Alvarez acoustics command major respect among those who have been lucky enough to play one of the Chinese-made guitars. In the past, that's been a frustratingly small number.
Since the brand was introduced way back in 1967 by St Louis Music (one-time owners of Crate and Ampeg) these high-end, Alvarez models have bypassed the European market and landed straight in the hands of the Americans.
Players of such reknown as Warren Haynes, Pete Yorn, Dave Mason, Crosby and Nash, Bob Weir and Ani DiFranco – have consistently praised their quality and price ever since.
In 2005 Loud Technologies acquired the brand and began shipping to the UK in 2007. The Alvarez Masterworks MD350 dreadnought arrives lead the charge.
The Masterworks Series was launched in 2001 to represent the pinnacle of the Alvarez range and came with an aspirational price tag to show it.
The £999 MD350 has outstrips the price of your average Chinese acoustic, but it also has a spec sheet that justifies it with some conviction.
The major selling point of this dreadnought is it's all-solid timber – a tidy Engelmann spruce soundboard with an Indian rosewood body.
It's braced with a double X and bound together with tortoiseshell and herringbone that also dissects the back.
While the overall visual impression is a little generic, it's worth noting that wood coloration can be different between specific MD350s, which underlines the organic vibe.
The neck is a five-piece lamination, with strips of ebony breaking up the mahogany and a well-executed dovetail consolidating the rugged feel.
The nut and compensated saddles are bone (although the gluing of the former could have been a bit neater).
Ebony is a bit of a theme, appearing again at the handlebar moustache of a bridge and as the basis of an impressive fingerboard with well-dressed frets and an pearloid oval at the octave.
While Alvarez isn't shy about cosmetics, the trimmings here are functional, with gold Grovers holding convincing pitch on an elegant headstock and the soundhole rosette making a non-committal statement.
Alvarez ships the MD350 with an optional pickguard – we think it looks better without, but it's your call.
There's a lot to enjoy about the MD350 when playing.
It offers a 44.5mm (1.75-inch) nut width, a 650mm scale length and a wider bridge string spacing than some at 60mm – and this adds up to an instrument that we feel excels at busy fingerstyle.
The neck profile is on the large side, but this bolsters the tone and gives a satisfying canvass for all sorts of styles; besides which, the run of the 'board is sufficiently smooth to ensure that fretting and moving barres is never hard work.

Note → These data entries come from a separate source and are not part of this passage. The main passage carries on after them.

(** * A shallow embedding of the @dreamer/webrtc signaling server and client

    The development follows the TypeScript sources:
    - [src/server/server.ts]: the room/user registry and the signaling
      router of [SignalingServer];
    - [src/client/client.ts]: the topology coordinator, the quality adapter,
      the duplicate-message filter of [RTCClient] and the
      [RTCPeerConnectionPool];
    - the rest of [src/server/server.ts] ([getNetworkQualitySuggestion],
      [resetStats], [WebRTCManager]) and of [src/client/client.ts] (network
      measurements, batching of ICE candidates, event listeners);
    - [src/client/sfu-adapter.ts]: the [SFUAdapter].

    JavaScript maps are finite maps ([gmap]), sets are [gset], arrays are
    lists.  Handlers are functions from a state to a new state and the list
    of calls they make on the transport (socket emits, broadcasts, timers). *)

From Stdlib Require Import ZArith NArith QArith String Ascii List Lia.
From stdpp Require Import gmap strings list fin_maps fin_sets.

Local Set Warnings "-clear-no-such-hyp".

Local Close Scope Q_scope.
Local Open Scope string_scope.
Local Open Scope Z_scope.
Local Open Scope list_scope.
Local Open Scope stdpp_scope.

(** ** JavaScript truthiness of strings

    [!x], [x || y] and [if (x)] on a string treat the empty string like
    [undefined]. *)

Definition truthy (s : string) : bool :=
  match s with
  | EmptyString => false
  | String _ _ => true
  end.

Definition truthy_opt (o : option string) : bool :=
  match o with
  | Some s => truthy s
  | None => false
  end.

(** ** Shared types (src/types.ts) *)

Inductive ArchitectureMode := mesh | sfu | auto.

#[global] Instance ArchitectureMode_eq_dec : EqDecision ArchitectureMode.
Proof. solve_decision. Defined.

(** A signaling message.  [msg_type] is [None] for a payload that carries no
    string [type] field: the transport hands the handlers whatever object the
    peer sent.  [msg_sdp] is the text [message.sdp.sdp], [msg_candidate] the
    text [message.candidate.candidate]; both are [None] when the field or its
    parent object is absent. *)
Record SignalingMessage := mkMsg {
  msg_type : option string;
  msg_from : option string;
  msg_to : option string;
  msg_roomId : option string;
  msg_sdp : option string;
  msg_candidate : option string;
  msg_error : option string;
  msg_architectureMode : option ArchitectureMode;
}.

Record RoomInfo := mkRoom {
  room_roomId : string;
  room_users : list string;
  room_createdAt : Z;
}.

Record UserInfo := mkUser {
  user_userId : string;
  user_roomId : option string;
  user_connected : bool;
  user_joinedAt : option Z;
}.

(** * The signaling server (src/server/server.ts) *)

Module Server.

(** [this.stats]; the average is the exact quotient of the recorded sum. *)
Record Stats := mkStats {
  messagesReceived : Z;
  messagesSent : Z;
  messagesDelayed : Z;
  averageLatency : Q;
  lastMessageTime : Z;
}.
Lemma reachable_keeps_cap c0 c :
  reachable c0 c -> capped (history c0) -> storage_capped c0 ->
  capped (history c) /\ storage_capped c.
Proof.
  induction 1 as [|c c' R IH S]; intros Hh Hs; [split; assumption|].
  destruct (IH Hh Hs) as [Ch Cs]. exact (step_keeps_cap c c' S Ch Cs).
Qed.

(** C7 (amended): on a page whose history and stored list start with at
    most 10 entries, neither ever exceeds 10.  A capture that goes through
    puts the new entry (the current URL, the clock readings, the returned
    artifact) in front of the first 9 old entries, in their order, which
    from 10 entries drops exactly the last, oldest one; that same list is
    what is written to the storage when the write is accepted.  A capture
    that does not go through leaves history and storage as they were. *)
Theorem history_capped_most_recent_first c0 c env :
  capped (history c0) -> storage_capped c0 -> reachable c0 c ->
  capped (history c) /\ storage_capped c /\
  (forall artifact,
      url (options c) <> "" ->
      fetch env (options c) = json_data (Route.success_true artifact) ->
      history (handleScreenshot env c) =
        new_item env c artifact :: slice 0 9 (history c) /\
      capped (history (handleScreenshot env c)) /\
      (List.length (history c) = 10%nat ->
       history (handleScreenshot env c) =
         new_item env c artifact :: removelast (history c)) /\
      (setItem env (new_item env c artifact :: slice 0 9 (history c)) = None ->
       localStorage (handleScreenshot env c) =
         Some (new_item env c artifact :: slice 0 9 (history c)))) /\
  (~ succeeds env c ->
   history (handleScreenshot env c) = history c /\
   localStorage (handleScreenshot env c) = localStorage c).
Proof.
  intros Hh Hs R. destruct (reachable_keeps_cap c0 c R Hh Hs) as [Ch Cs].
  split; [exact Ch|]. split; [exact Cs|]. split.
  - intros artifact Hu Hf. unfold new_item.
    run_handler env c; try contradiction; try discriminate Hf; injection Hf as ->;
      (split; [reflexivity|]); (split; [apply append_capped|]);
      (split; [intros L; apply append_evicts_oldest; exact L|]);
      intros Hw; solve [reflexivity | rewrite Hw in W; discriminate W].
  - intros N. run_handler env c; try (split; reflexivity);
      exfalso; apply N; (split; [assumption | eexists; eassumption]).
Qed.

Lemma history_capped_most_recent_first_witness :
  let c0 := initial (Some ten_items) in
  let c := setOptions example_options (mount c0) in
  history c = ten_items /\
  history (handleScreenshot example_env c) =
    example_item 1700000000000 :: map example_item [10; 9; 8; 7; 6; 5; 4; 3; 2]%Z /\
  localStorage (handleScreenshot example_env c) =
    Some (example_item 1700000000000 :: map example_item [10; 9; 8; 7; 6; 5; 4; 3; 2]%Z).
Proof.
  intros c0 c.
  assert (Hh : capped (history c0)) by (cbv; lia).
  assert (Hs : storage_capped c0) by (cbv; lia).
  assert (R : reachable c0 c).
  { apply reachable_step with (c := mount c0); [|apply step_options].
    apply reachable_step with (c := c0); [apply reachable_start | apply step_mount]. }
  split; [reflexivity|].
  destruct (history_capped_most_recent_first c0 c example_env Hh Hs R)
    as (_ & _ & Through & _).
  destruct (Through "data:image/png;base64,iVBO") as (_ & _ & Evict & Stored).
  - discriminate.
  - reflexivity.
  - split; [rewrite (Evict eq_refl) | rewrite (Stored eq_refl)]; reflexivity.
Defined.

A real bruiser in both size and performance – advocates of the dreadnought format should find a date with the MD350 a more than satisfying encounter.
The MD350 is available in a piezo-equipped cutaway format (the MD350C, at £1,049) and given the small financial leap, it's worthy of consideration.
At the same time, there's no doubt that the vanilla version has the power to pull off intimate performance and the tone to make it viable for the studio.
As well as the inevitable punch courtesy of the generous body dimensions, there's genuine class at every level of the spectrum.
Always a dreadnought speciality, the bass response is particularly characterful here, with thumbed notes offering the perfect balance between dark rosewood warmth and attention-seeking spruce snap.
This is supported by an uncluttered-but-full mid and a brightness at the top end that means this model excels at everything from rolling boogie blues to country-style picking.
Even basic chords hit with a pick have a tight shimmer of class – testament to the quality materials in the build.
The MD350 is a welcome introduction to Alvarez for UK players who are looking for something unusual.
The market is hardly starved of quality, solid wood dreadnoughts, but beneath the generic appearance there's a catalogue of well-executed features and a commanding tone.
Not always the first choice for recording, this fingerstyle friendly dreadnought proved truly impressive with its big but balanced tonality – it'll make serious players very happy indeed.
It's yet another example that China doesn't just produce cheap-as-chips starter guitars.
As Guild and Epiphone and this Alvarez undoubtedly confirms, there are some well-priced serious guitars coming from China.
We're not sure if it's a 'masterwork' but there's always room for quality such as this.